Records to process:
Fixpoint insert_before (x : A) (l : list A) : list A :=
  match l with [] => [x] | y :: l' => if decide (R x y) then x :: l else y :: insert_before x l' end.

Definition stable_sort (l : list A) : list A := foldr insert_before [] l.

Lemma insert_before_Permutation x l : insert_before x l ≡ₚ x :: l.
Proof.
  induction l as [|y l IH]; [done|]. simpl. destruct (decide (R x y)); [done|]. rewrite IH. apply Permutation_swap.
Qed.

Lemma stable_sort_Permutation l : stable_sort l ≡ₚ l.
Proof. induction l as [|x l IH]; [done|]. simpl. by rewrite insert_before_Permutation, IH. Qed.

Lemma StronglySorted_stable_sort `{!Transitive R, !Total R} l : StronglySorted R (stable_sort l).
Proof.
  induction l as [|x l IH]; [constructor|]. simpl. induction (stable_sort l) as [|y k IHk]; simpl; [repeat constructor|].
  apply StronglySorted_inv in IH as [Hk Hy]. destruct (decide (R x y)) as [Hxy|Hxy].
  - constructor; [by constructor|]. constructor; [done|]. eapply Forall_impl; [exact Hy|]. intros z ?. by transitivity y.
  - constructor; [auto|]. rewrite insert_before_Permutation. constructor; [|done]. by destruct (total R x y).
Qed.

(** The elements of one place in the order keep theirs. *)
Lemma stable_sort_stable `{!Transitive R} (k : A) l :
  filter (λ y, R k y ∧ R y k) (stable_sort l) = filter (λ y, R k y ∧ R y k) l.
Proof.
  set (P := λ y, R k y ∧ R y k).
  assert (∀ x y, P x → P y → R x y) as HR by (intros x y [_ ?] [? _]; by transitivity k).
  assert (∀ x s, filter P (insert_before x s) = filter P (x :: s)) as Hi.
  { intros x s. induction s as [|y s IH]; [done|]. simpl. destruct (decide (R x y)) as [Hxy|Hxy]; [done|].
    rewrite !filter_cons, IH, filter_cons. destruct (decide (P x)), (decide (P y)); try done. exfalso. auto. }
  induction l as [|x l IH]; [done|]. simpl. by rewrite Hi, !filter_cons, IH.
Qed.
End StableSort.

(** Sorting commutes with a map that keeps the order of the elements. *)
Lemma stable_sort_fmap {A B} (R : A → A → Prop) `{!∀ x y, Decision (R x y)} (S : B → B → Prop) `{!∀ x y, Decision (S x y)} (g : B → A) l :
  (∀ x y, x ∈ l → y ∈ l → R (g x) (g y) ↔ S x y) → stable_sort R (g <$> l) = g <$> stable_sort S l.
Proof.
  intros Hg. assert (∀ k, (∀ x, x ∈ k → x ∈ l) → stable_sort R (g <$> k) = g <$> stable_sort S k) as Hk; [|by apply Hk].
  induction k as [|x k IH]; intros Hl; [done|].
  change (insert_before R (g x) (stable_sort R (g <$> k)) = g <$> insert_before S x (stable_sort S k)). rewrite IH by (intros y Hy; apply Hl; by right).
  assert (∀ y, y ∈ stable_sort S k → y ∈ l) as Hs by (intros y Hy; apply Hl; right; by rewrite stable_sort_Permutation in Hy).
  clear IH. induction (stable_sort S k) as [|y m IH]; [done|]. simpl.
  pose proof (Hg x y (Hl x (list_elem_of_here _ _)) (Hs y (list_elem_of_here _ _))) as Hxy.
  destruct (decide (R (g x) (g y))), (decide (S x y)); try tauto. simpl. f_equal. apply IH. intros z Hz. apply Hs. by right.
Qed.

(** ** Automation *)

Create HintDb fathom.
Create Rewrite HintDb str.

(** Split the guards of a model function: every [match]/[if] of a hypothesis or the goal. *)
Ltac split_guards :=
  repeat (case_match; simplify_eq/=).

(** Turn boolean tests into propositions, in hypotheses and goal. *)
Ltac to_prop :=
  repeat match goal with
  | H : andb _ _ = true |- _ => apply andb_true_iff in H as [? ?]
  | H : andb _ _ = false |- _ => apply andb_false_iff in H
  | H : orb _ _ = false |- _ => apply orb_false_iff in H as [? ?]
  | H : orb _ _ = true |- _ => apply orb_true_iff in H
  | H : negb _ = true |- _ => apply negb_true_iff in H
  | H : negb _ = false |- _ => apply negb_false_iff in H
  | H : bool_decide _ = true |- _ => apply bool_decide_eq_true in H
  | H : bool_decide _ = false |- _ => apply bool_decide_eq_false in H
  | H : (_ <? _)%Z = true |- _ => apply Z.ltb_lt in H
  | H : (_ <? _)%Z = false |- _ => apply Z.ltb_ge in H
  | H : (_ <=? _)%Z = true |- _ => apply Z.leb_le in H
  | H : (_ <=? _)%Z = false |- _ => apply Z.leb_gt in H
  | H : (_ =? _)%Z = true |- _ => apply Z.eqb_eq in H
  | H : (_ =? _)%Z = false |- _ => apply Z.eqb_neq in H
  | H : Is_true _ |- _ => apply Is_true_true in H
  end.

(** Linear arithmetic over nat, N and Z with division and remainder by constants. *)
Ltac div_lia := zify; Z.div_mod_to_equations; lia.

Exercise prompt: Beginning with the line containing "Z.eqb_neq in H" and ending with the last line of the listing above, return every line exactly and nothing else.

Exercise output:
  | H : (_ =? _)%Z = false |- _ => apply Z.eqb_neq in H
  | H : Is_true _ |- _ => apply Is_true_true in H
  end.

(** Linear arithmetic over nat, N and Z with division and remainder by constants. *)
Ltac div_lia := zify; Z.div_mod_to_equations; lia.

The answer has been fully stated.